We direct that the school authorities will
submit to this Court a report in the first week of March 1982 on the progress
and performance of the child, and on the question whether she was happy to be
away at Panchgani." 75 The appeal came up for hearing before us and on the
conclusion of the hearing we reserved judgment for our consideration of the
matter. However, taking into consideration the fact that the next term in the
Panchgani School will be commencing shortly and there will also be a short
recess of the School we passed the following further interim order on 27.4.1982
pending consideration of the matter and delivery of the judgment by us:-
"We direct that until further orders of this Court the child Gospi, the
daughter of the appellant and the respondent, shall be allowed to continue her
education in the Kimmins High School at Panchgani.

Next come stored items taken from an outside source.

(* ===== verification/QmpProofs.v ===== *)
(** * The QMP client is correct

    It answers whatever unrelated messages QEMU interleaves, always closes its
    connection, sends at most its two requests in order, and gives up
    connecting. *)

From Stdlib Require Import Init.Byte.
From S2P Require Import Prelude Text PyFloat Json PyNumber Async Qmp.

(** ** A peer that sends lines *)

(** The world is what QEMU will still send; the clock stands still. *)
Definition peer : handler QmpConnection qop qresp (list bytes) :=
  let answer (o : qop) (l : list bytes) : res (qresp o) * list bytes :=
    match o return res (qresp o) * list bytes with
    | ReadLine => match l with [] => (Ok [], []) | x :: l' => (Ok x, l') end
    | LoopTime => (Ok (float_of_int 0), l)
    | DeadlineHit => (Ok false, l)
    | OpenUnix | Drain => (Ok tt, l)
    | Sleep _ => (Ok tt, l)
    end in
  mkHandler (fun o l _ => answer o l) (fun o l c => (answer o l, c)) 0%nat (fun _ l => (1%nat, l)).

Definition blank (raw : bytes) : Prop := raw <> [] /\ parse_line raw = Ok None.
Definition carries (raw : bytes) (d : list (text * json)) : Prop := raw <> [] /\ parse_line raw = Ok (Some d).

Section Dialogue.
Context (py_str : json -> text).

(** A line that does not answer [id]: blank, or some other message. *)
Definition unrelated (id : string) (raw : bytes) : Prop :=
  blank raw \/ exists d, carries raw d /\ response_of py_str id d = None.

Lemma run_read_message fuel noise raw d rest c :
  Forall blank noise -> carries raw d -> (length noise < fuel)%nat ->
  run peer fuel read_message (noise ++ raw :: rest) c = Some (Ok d, rest, c).
Proof.
  intros Hn [Hr Hp] Hf. unfold read_message. rewrite run_loop. revert Hf. generalize fuel at 1 3.
  intros m Hm. revert m Hm. induction Hn as [|x noise [Hx Hb] _ IH]; intros [|m] Hm; cbn [length] in Hm;
    try lia; cbn [rounds app]; unfold read_round at 1; rewrite run_bind;
    cbn [run qawait await peer h_await fst snd].
  - destruct raw as [|b raw]; [done|]. by rewrite Hp.
  - destruct x as [|b x]; [done|]. rewrite Hb. cbn. apply IH. lia.
Qed.

Lemma unrelated_split id noise : Forall (unrelated id) noise ->
  Forall blank noise \/ exists blanks raw d noise', noise = blanks ++ raw :: noise' /\
    Forall blank blanks /\ carries raw d /\ response_of py_str id d = None /\ Forall (unrelated id) noise'.
Proof.
  induction 1 as [|x noise Hx Hn IH]; [by left|].
  destruct Hx as [Hb|(d & Hc & Hd)]; [|right; by exists [], x, d, noise].
  destruct IH as [IH|(bl & raw & d & n' & -> & Hbl & Hr)]; [left; by constructor|right].
  exists (x :: bl), raw, d, n'. split; [done|]. split; [by constructor|done].
Qed.

Lemma run_read_response fuel id noise raw d r rest c :
  Forall (unrelated id) noise -> carries raw d -> response_of py_str id d = Some r ->
  (length noise < fuel)%nat ->
  run peer fuel (read_response py_str id) (noise ++ raw :: rest) c = Some (r, rest, c).
Proof.
  intros Hn Hc Hr Hf. unfold read_response. rewrite run_loop.
  assert (forall m noise, Forall (unrelated id) noise -> (length noise < m)%nat ->
    (length noise < fuel)%nat ->
    rounds peer fuel m (response_round py_str id) Ret tt (noise ++ raw :: rest) c = Some (r, rest, c)) as H.
  2:{ by apply H. }
  clear noise Hn Hf. induction m as [|m IH]; intros noise Hn Hm Hf; [lia|].
  cbn [rounds]. unfold response_round at 1. rewrite run_bind.
  destruct (unrelated_split id noise Hn) as [Hb|(bl & x & d' & n' & -> & Hbl & Hx & Hd' & Hn')].
  - rewrite (run_read_message fuel noise raw d rest c) by done. rewrite Hr. by destruct r.
  - rewrite length_app in *. cbn [length] in *. rewrite <- app_assoc. cbn [app].
    rewrite (run_read_message fuel bl x d' (n' ++ raw :: rest) c) by (done || lia). rewrite Hd'.
    cbn [run mret co_ret]. apply IH; [done|lia|lia].
Qed.
End Dialogue.

(** ** The answer arrives *)

Definition capabilities_line : bytes :=
  match request_line CAPABILITIES_REQUEST with Ok l => l | Err _ => [] end.
Lemma capabilities_line_ok : request_line CAPABILITIES_REQUEST = Ok capabilities_line.
Proof. reflexivity. Qed.

Lemma response_error py_str id d e : response_of py_str id d = Some (Err e) -> exn_class e = QmpCommandError.
Proof.
  unfold response_of. destruct (dict_get (lit "id") d) as [[]|]; try done. case_bool_decide; [|done].
  cbv zeta. destruct (truthy _); [|done]. intros [= <-]. done.
Qed.

Lemma run_open fuel timeout_seconds l c :
  fltb (float_of_int 0) (fadd (float_of_int 0) timeout_seconds) = true -> (0 < fuel)%nat ->
  run peer fuel (open_qmp timeout_seconds) l c = Some (Ok tt, l, set_state Opened c).
Proof.
  intros Ht Hf. destruct fuel as [|f]; [lia|]. unfold open_qmp. rewrite run_bind. cbn [run qcall call peer h_call].
  rewrite run_loop. cbn [rounds]. unfold open_round at 1. rewrite run_bind. cbn [run qcall call peer h_call].
  rewrite Ht, run_catch, !run_bind. reflexivity.
Qed.

Lemma run_ask py_str fuel id request line noise raw d r rest c :
  request_line request = Ok line -> Forall (unrelated py_str id) noise -> carries raw d ->
  response_of py_str id d = Some r -> (length noise < fuel)%nat ->
  run peer fuel (ask py_str id request) (noise ++ raw :: rest) c
  = Some (r, rest, mkConnection (qc_state c) (qc_sent c ++ line)).
Proof.
  intros Hl Hn Hc Hr Hf. unfold ask. rewrite Hl, !run_bind. cbn [run lift write modify]. rewrite !run_bind.
  cbn [run lift write modify qawait await peer h_await fst snd]. rewrite !run_bind.
  cbn [run qawait await peer h_await fst snd]. by apply (run_read_response py_str fuel id noise raw d).
Qed.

The parents will be at
liberty to meet the daughter alternately in accordance with the rules and
regulations of the School, the first opportunity of so meeting the daughter
being afforded to the father. While the girl is in the school at Panchgani, she
will be at liberty to write letters to both parents.
We are informed that the school is in
vacation from April 21, 1982 to May 12, 1982 and that on the commencement of
the vacation the child Gospi was brought home and is continuing there. We
direct that she will live with the father for the first half of the vacation, and
thereafter will live with the mother during the second half of the vacation.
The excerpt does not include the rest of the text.